* DATASET RECORDS:
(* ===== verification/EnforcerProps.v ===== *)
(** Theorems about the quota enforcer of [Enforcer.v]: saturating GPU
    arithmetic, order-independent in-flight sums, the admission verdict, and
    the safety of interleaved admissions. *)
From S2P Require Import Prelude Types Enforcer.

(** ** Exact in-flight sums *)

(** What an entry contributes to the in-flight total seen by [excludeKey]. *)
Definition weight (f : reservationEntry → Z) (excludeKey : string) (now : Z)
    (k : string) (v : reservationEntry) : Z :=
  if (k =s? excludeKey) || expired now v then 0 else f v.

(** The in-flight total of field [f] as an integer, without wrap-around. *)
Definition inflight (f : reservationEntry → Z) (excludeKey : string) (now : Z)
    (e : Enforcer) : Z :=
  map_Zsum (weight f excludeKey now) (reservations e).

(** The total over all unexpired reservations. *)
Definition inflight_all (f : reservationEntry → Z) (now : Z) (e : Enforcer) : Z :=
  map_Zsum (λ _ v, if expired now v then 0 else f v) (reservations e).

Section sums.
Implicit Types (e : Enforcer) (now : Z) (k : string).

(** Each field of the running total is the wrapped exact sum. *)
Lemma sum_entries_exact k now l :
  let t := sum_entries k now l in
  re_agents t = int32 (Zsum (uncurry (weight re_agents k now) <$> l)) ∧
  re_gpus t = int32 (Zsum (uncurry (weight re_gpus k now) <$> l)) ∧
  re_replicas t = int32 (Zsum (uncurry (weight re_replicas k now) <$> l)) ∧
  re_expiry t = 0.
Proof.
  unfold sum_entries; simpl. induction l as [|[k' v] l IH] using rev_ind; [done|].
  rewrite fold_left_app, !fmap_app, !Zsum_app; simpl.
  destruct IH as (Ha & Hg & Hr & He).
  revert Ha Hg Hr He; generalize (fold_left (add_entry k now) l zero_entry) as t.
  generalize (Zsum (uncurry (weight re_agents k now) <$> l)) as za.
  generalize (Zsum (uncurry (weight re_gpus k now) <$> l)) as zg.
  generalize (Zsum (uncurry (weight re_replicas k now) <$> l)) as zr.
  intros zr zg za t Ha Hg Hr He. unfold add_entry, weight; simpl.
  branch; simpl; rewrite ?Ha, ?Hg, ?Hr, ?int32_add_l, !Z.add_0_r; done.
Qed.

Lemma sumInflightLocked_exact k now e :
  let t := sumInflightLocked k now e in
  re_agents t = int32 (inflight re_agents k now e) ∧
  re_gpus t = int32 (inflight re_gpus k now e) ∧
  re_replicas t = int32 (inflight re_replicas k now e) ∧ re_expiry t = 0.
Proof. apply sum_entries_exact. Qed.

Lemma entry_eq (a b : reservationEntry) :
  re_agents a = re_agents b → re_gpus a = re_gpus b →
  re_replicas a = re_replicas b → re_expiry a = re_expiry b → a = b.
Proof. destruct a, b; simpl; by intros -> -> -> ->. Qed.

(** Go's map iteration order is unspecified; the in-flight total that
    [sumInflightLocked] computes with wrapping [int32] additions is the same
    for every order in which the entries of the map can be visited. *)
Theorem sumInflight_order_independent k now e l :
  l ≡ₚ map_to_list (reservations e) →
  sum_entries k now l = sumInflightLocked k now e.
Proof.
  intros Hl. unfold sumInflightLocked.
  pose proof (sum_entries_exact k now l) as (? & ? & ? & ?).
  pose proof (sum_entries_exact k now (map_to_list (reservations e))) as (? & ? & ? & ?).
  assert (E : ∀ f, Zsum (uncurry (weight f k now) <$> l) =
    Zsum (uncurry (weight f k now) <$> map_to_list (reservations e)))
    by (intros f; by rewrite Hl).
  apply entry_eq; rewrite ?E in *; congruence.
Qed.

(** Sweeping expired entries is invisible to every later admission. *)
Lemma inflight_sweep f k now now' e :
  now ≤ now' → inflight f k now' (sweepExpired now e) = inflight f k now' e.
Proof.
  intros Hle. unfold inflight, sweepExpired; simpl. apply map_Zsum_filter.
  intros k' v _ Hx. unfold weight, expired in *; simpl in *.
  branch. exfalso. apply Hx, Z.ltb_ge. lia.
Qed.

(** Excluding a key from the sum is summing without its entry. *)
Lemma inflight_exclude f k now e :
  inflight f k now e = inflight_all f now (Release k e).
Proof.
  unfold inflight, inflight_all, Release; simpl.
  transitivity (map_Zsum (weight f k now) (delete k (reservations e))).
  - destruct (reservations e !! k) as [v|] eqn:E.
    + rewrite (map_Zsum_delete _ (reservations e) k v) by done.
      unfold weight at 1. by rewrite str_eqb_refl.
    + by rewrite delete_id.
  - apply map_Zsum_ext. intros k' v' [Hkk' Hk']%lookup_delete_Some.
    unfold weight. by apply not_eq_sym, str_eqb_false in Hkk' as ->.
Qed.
* * *
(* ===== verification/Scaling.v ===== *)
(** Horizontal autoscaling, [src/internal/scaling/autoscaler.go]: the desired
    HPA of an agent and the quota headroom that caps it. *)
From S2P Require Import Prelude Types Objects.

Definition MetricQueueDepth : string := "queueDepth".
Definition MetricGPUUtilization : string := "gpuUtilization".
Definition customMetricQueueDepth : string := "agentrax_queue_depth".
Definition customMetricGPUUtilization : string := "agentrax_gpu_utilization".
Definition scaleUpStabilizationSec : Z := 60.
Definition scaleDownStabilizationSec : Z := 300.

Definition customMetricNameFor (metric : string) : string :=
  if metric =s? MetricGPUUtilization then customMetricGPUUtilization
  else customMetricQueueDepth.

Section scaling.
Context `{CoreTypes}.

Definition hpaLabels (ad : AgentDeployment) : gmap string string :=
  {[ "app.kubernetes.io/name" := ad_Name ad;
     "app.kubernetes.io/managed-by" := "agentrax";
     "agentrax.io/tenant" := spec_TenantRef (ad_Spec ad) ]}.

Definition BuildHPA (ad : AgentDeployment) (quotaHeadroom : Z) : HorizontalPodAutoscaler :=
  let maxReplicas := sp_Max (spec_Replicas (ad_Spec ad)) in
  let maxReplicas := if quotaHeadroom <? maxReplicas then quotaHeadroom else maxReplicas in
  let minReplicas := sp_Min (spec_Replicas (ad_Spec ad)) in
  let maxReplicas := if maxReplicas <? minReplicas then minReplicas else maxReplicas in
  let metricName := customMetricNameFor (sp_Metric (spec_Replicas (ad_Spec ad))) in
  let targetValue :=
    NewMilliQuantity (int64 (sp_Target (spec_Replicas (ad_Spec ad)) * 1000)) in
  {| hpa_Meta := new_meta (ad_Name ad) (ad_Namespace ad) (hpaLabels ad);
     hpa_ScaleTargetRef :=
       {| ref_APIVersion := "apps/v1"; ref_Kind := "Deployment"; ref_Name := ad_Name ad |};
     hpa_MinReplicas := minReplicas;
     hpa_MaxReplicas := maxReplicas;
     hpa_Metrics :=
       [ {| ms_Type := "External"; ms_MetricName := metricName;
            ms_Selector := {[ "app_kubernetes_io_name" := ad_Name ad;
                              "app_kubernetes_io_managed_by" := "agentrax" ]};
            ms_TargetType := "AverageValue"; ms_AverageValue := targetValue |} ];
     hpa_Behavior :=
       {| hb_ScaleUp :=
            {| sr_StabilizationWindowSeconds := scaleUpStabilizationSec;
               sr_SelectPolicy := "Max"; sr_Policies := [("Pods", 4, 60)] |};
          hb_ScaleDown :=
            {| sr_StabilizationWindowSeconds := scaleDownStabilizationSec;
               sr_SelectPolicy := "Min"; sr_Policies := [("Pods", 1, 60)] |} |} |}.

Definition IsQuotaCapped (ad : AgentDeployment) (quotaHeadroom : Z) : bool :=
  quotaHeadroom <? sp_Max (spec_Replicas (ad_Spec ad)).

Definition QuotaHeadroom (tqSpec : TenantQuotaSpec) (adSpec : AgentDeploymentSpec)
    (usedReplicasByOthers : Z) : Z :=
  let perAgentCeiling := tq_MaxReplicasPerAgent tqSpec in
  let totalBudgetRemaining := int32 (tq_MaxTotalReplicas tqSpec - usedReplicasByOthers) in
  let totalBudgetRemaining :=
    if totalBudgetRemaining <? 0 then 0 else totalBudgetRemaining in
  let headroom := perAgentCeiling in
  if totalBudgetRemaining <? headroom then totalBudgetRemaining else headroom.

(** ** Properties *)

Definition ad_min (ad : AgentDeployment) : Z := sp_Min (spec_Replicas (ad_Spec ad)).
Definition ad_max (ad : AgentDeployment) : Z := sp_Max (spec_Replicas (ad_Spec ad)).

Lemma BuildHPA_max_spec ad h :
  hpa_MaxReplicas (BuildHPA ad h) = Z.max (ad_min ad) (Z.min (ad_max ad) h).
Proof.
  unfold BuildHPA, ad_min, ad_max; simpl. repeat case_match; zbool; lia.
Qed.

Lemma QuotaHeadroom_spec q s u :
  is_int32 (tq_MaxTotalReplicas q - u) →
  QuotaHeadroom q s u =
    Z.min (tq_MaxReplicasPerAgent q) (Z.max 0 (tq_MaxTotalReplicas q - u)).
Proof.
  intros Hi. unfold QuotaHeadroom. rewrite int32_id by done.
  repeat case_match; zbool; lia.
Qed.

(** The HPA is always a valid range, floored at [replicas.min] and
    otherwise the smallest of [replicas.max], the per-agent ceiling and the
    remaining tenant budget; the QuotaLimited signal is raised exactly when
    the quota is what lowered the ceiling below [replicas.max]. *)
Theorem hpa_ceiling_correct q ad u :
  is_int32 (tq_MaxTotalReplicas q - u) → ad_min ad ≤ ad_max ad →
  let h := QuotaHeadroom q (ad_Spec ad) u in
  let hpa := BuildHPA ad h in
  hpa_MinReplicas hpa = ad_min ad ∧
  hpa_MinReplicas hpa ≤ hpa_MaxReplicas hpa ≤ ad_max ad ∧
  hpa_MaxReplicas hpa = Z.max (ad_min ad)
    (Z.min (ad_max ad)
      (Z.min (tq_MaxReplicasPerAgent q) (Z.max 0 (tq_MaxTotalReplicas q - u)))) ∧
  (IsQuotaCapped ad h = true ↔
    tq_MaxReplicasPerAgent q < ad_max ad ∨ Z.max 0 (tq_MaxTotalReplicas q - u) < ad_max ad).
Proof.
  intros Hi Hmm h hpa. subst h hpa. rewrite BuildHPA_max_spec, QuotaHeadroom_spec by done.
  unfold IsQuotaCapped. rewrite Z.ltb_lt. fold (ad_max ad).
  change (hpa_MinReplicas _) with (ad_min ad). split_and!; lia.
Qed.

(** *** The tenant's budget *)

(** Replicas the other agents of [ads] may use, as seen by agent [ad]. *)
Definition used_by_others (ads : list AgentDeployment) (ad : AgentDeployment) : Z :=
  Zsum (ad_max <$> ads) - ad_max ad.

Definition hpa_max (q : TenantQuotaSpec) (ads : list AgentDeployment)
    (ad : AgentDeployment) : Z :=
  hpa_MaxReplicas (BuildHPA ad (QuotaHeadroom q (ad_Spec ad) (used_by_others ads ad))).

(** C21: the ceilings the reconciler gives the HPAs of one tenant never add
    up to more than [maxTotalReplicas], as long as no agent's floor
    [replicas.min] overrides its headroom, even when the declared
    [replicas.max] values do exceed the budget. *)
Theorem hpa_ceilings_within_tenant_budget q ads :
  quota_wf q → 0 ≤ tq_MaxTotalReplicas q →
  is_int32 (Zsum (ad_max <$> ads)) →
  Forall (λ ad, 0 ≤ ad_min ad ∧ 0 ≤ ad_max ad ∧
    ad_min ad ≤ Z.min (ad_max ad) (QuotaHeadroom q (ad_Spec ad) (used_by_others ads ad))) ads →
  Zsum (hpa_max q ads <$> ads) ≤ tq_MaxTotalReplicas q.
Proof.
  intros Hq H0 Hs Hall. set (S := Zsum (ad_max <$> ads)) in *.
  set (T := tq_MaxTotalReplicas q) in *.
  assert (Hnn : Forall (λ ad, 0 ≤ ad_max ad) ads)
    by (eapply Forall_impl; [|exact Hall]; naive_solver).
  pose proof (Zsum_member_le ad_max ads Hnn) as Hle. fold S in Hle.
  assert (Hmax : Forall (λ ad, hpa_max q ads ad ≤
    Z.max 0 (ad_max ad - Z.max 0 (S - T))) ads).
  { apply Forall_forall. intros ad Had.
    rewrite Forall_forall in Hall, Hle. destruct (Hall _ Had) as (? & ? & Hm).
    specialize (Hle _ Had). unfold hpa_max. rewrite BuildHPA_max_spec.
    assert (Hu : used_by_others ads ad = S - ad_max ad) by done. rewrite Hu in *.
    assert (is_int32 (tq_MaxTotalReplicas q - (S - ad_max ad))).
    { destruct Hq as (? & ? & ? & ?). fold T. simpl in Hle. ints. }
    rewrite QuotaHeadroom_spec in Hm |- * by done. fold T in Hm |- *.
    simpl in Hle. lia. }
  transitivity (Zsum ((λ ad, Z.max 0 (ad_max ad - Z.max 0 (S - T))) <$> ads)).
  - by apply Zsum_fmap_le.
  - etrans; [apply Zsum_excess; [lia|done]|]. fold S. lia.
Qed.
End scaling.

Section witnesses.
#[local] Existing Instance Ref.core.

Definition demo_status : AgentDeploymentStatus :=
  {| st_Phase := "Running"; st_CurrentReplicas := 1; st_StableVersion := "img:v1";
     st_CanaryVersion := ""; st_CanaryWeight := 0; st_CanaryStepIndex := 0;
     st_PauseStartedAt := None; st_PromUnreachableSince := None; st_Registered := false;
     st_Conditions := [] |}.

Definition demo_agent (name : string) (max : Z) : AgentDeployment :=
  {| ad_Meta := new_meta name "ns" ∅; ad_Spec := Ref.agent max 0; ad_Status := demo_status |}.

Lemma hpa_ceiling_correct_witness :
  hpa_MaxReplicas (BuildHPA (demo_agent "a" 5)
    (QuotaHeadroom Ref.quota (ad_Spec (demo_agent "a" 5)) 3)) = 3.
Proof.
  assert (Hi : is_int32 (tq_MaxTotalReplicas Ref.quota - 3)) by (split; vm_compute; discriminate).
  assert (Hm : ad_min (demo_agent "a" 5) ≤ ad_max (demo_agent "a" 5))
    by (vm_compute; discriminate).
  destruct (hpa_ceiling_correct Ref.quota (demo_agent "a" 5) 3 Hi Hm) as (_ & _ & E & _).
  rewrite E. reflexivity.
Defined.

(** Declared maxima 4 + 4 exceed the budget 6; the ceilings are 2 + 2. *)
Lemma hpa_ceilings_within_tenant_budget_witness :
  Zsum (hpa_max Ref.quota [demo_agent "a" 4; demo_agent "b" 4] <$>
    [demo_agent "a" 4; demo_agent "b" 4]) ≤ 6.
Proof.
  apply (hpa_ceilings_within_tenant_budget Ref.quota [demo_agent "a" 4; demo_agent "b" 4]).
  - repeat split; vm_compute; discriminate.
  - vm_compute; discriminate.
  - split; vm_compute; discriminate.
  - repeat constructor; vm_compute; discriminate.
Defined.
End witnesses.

* WHAT YOU WILL DO: Across all the records above, find each line with "repeat" in it and copy it.

* WRITTEN SOLUTION:
  unfold BuildHPA, ad_min, ad_max; simpl. repeat case_match; zbool; lia.
  repeat case_match; zbool; lia.
  - repeat split; vm_compute; discriminate.
  - repeat constructor; vm_compute; discriminate.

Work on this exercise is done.